EXERCISE PROMPT: Of the entries below, restate word for word only the section that runs from the line with "Definition staleActors (l" to the line with "(** One [OnLeave]", counting both ends.

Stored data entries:
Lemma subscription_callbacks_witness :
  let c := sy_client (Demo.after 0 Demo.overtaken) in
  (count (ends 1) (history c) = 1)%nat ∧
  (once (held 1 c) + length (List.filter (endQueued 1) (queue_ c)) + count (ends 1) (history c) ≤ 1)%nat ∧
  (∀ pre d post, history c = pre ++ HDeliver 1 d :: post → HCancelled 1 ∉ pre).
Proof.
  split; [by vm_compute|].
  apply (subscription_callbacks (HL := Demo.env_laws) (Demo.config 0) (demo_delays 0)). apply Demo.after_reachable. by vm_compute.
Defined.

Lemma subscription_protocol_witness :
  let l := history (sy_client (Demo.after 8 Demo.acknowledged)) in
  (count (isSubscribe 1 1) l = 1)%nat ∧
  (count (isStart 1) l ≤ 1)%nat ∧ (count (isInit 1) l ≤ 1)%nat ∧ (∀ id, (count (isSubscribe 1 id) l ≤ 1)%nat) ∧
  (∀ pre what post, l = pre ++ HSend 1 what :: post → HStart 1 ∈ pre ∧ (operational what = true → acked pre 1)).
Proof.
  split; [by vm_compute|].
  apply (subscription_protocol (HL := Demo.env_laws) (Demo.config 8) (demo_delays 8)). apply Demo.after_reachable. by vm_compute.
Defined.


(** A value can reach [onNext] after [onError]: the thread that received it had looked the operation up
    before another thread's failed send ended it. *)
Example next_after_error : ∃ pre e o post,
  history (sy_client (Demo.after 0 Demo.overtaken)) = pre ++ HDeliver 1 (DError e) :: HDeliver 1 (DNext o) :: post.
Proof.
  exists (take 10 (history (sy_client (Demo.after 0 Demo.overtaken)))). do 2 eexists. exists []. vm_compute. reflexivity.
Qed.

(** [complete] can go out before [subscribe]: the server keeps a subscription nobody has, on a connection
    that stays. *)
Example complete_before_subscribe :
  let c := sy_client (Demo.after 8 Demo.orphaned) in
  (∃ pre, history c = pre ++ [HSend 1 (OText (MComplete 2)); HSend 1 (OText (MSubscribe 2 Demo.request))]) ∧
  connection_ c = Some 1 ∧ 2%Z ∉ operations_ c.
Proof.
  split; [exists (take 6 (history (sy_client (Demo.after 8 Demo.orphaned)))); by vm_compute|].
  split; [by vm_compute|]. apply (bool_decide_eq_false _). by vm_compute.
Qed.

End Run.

* * *

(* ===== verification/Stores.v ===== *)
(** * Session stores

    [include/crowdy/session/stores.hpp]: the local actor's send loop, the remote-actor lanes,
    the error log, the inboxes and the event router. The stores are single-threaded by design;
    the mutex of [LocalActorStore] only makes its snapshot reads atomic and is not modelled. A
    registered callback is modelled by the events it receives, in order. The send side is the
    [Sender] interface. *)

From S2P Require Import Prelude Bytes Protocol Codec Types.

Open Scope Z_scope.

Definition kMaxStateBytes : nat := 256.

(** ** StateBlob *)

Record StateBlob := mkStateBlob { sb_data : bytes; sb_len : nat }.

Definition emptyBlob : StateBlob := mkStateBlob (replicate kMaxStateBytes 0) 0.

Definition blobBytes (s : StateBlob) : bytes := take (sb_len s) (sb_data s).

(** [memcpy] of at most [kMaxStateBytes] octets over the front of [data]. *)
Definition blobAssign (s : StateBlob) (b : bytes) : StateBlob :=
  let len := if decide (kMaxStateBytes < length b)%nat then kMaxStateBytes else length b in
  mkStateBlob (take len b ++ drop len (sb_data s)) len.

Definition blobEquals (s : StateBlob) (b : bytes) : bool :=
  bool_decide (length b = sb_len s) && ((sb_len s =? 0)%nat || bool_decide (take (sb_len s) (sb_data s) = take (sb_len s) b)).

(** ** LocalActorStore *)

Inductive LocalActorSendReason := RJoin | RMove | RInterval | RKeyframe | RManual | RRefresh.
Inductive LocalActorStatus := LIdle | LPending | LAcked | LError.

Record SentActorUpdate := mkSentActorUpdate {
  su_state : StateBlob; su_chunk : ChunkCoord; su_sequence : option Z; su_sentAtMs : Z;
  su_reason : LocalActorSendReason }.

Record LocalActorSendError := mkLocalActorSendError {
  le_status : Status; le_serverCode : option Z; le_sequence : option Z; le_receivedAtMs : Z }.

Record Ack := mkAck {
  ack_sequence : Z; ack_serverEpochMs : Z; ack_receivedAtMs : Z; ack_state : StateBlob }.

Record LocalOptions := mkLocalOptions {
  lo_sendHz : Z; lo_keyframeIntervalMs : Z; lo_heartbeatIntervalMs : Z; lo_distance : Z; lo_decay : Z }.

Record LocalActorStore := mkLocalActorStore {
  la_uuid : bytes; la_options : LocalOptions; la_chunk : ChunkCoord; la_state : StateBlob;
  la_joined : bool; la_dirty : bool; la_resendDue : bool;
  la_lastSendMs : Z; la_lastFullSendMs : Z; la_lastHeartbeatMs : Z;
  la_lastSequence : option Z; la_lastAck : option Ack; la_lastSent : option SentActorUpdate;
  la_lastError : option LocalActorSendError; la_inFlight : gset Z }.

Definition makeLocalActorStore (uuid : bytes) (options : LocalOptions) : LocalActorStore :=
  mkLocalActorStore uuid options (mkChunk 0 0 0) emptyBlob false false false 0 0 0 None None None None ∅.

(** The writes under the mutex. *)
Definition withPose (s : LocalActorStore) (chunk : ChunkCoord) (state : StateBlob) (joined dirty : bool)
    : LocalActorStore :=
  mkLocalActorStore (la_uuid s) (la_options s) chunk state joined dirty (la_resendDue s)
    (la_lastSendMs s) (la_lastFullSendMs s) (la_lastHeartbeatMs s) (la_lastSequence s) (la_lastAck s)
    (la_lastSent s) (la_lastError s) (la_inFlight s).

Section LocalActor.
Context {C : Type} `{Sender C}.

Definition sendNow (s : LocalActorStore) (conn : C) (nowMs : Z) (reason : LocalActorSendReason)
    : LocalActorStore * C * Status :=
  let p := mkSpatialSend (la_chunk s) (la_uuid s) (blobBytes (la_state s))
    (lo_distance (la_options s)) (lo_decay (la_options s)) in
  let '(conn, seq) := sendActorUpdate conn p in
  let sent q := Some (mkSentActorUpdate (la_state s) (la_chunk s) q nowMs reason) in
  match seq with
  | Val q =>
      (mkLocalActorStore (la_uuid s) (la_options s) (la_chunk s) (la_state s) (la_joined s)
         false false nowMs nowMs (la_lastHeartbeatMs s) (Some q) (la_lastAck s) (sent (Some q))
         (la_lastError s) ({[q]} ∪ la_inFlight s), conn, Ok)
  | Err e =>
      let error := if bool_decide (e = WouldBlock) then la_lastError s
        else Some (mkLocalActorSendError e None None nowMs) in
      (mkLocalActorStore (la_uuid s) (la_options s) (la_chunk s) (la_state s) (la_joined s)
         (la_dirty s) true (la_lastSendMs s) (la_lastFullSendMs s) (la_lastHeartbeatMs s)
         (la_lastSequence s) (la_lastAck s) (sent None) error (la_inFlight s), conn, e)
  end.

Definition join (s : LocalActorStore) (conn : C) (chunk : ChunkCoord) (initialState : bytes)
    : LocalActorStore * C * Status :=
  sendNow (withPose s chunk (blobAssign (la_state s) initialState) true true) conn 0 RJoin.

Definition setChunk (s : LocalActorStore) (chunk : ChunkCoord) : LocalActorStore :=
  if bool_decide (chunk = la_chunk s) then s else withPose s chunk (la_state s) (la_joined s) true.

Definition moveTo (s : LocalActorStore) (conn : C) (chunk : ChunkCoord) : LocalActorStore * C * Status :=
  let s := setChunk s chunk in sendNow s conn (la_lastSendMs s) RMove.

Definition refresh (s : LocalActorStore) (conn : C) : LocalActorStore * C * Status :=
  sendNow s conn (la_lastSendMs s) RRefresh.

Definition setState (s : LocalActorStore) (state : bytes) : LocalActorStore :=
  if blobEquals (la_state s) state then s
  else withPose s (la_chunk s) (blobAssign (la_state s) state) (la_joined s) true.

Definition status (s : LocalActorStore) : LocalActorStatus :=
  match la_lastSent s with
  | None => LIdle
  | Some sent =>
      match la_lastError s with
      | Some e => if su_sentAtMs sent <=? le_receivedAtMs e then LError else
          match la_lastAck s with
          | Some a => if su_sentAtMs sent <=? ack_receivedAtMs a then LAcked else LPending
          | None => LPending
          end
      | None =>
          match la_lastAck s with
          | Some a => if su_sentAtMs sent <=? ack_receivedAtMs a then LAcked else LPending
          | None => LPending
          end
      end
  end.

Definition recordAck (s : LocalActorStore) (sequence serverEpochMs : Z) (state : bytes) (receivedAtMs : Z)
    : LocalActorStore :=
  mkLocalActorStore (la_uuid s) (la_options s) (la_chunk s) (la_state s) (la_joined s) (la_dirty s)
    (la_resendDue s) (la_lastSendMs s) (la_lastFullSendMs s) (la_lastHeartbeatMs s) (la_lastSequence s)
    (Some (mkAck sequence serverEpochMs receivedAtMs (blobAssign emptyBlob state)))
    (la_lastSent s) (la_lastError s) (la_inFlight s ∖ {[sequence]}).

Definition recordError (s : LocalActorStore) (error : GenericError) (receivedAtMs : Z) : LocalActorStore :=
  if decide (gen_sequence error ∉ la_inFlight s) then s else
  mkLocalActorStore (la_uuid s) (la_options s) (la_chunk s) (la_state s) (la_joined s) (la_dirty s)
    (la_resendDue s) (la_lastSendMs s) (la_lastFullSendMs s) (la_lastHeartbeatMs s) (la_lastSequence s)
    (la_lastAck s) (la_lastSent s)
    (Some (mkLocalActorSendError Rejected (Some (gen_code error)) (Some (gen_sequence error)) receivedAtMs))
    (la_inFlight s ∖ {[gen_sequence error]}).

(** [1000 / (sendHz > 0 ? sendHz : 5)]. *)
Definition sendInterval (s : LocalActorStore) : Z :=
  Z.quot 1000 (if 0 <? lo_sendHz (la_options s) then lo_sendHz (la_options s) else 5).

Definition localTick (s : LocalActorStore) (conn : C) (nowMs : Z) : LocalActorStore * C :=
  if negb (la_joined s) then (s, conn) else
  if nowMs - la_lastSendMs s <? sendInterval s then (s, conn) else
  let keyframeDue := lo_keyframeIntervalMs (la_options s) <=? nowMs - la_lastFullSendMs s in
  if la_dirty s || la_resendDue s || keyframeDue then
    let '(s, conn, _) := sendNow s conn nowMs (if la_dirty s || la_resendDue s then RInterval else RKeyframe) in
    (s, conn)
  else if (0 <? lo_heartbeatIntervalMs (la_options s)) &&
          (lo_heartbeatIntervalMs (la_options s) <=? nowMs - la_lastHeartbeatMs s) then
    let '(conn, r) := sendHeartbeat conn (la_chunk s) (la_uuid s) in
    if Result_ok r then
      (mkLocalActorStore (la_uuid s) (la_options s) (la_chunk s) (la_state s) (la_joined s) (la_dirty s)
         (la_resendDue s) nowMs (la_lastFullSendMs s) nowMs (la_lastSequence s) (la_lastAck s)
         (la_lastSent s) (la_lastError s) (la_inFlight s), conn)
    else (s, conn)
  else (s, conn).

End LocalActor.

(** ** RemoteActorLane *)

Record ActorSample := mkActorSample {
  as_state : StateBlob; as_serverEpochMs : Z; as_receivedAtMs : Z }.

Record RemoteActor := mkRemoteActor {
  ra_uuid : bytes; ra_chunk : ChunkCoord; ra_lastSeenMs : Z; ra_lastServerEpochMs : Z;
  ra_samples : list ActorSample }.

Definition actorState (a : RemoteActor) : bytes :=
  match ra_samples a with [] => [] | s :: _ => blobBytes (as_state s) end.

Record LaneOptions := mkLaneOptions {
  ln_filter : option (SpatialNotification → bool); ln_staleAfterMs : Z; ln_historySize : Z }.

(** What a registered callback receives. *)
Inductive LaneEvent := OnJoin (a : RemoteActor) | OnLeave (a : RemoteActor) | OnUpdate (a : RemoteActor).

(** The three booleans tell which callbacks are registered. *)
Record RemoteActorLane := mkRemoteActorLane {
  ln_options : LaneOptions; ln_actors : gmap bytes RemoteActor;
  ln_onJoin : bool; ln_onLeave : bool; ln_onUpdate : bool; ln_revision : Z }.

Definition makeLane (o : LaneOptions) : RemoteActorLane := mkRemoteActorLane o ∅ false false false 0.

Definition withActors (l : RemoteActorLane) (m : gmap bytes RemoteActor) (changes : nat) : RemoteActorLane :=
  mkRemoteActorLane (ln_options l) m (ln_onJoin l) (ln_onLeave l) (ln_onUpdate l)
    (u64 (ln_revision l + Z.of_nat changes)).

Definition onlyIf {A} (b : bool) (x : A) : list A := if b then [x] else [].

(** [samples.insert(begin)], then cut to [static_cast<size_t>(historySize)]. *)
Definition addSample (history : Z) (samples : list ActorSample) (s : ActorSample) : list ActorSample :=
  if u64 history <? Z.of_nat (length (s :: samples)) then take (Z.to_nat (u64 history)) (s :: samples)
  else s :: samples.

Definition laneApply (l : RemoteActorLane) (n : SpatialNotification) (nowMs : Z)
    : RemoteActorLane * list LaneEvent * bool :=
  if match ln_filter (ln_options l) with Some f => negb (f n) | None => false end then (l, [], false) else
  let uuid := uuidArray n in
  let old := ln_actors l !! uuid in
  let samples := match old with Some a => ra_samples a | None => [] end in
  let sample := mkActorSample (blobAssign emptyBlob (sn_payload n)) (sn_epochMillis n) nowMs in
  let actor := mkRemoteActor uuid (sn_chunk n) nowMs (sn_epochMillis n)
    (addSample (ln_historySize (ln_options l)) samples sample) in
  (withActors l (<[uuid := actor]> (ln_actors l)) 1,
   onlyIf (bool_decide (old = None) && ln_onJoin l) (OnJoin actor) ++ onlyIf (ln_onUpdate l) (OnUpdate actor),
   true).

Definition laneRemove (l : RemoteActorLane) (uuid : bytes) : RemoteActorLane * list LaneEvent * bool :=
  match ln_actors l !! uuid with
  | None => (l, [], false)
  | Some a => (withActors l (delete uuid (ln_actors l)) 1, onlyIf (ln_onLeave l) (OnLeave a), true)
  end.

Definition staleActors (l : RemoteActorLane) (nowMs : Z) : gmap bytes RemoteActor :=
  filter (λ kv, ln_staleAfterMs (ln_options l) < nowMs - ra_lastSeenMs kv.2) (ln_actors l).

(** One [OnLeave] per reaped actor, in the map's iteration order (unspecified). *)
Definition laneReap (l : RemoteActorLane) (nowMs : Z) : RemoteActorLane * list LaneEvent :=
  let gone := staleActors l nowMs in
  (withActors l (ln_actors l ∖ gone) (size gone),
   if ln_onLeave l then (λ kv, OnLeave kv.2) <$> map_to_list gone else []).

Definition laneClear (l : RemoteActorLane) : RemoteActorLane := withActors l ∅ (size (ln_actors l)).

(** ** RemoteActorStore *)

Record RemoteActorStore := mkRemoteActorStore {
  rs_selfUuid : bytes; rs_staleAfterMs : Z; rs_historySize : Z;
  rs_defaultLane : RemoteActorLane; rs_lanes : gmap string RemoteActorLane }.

THE ANSWER:
Definition staleActors (l : RemoteActorLane) (nowMs : Z) : gmap bytes RemoteActor :=
  filter (λ kv, ln_staleAfterMs (ln_options l) < nowMs - ra_lastSeenMs kv.2) (ln_actors l).

(** One [OnLeave] per reaped actor, in the map's iteration order (unspecified). *)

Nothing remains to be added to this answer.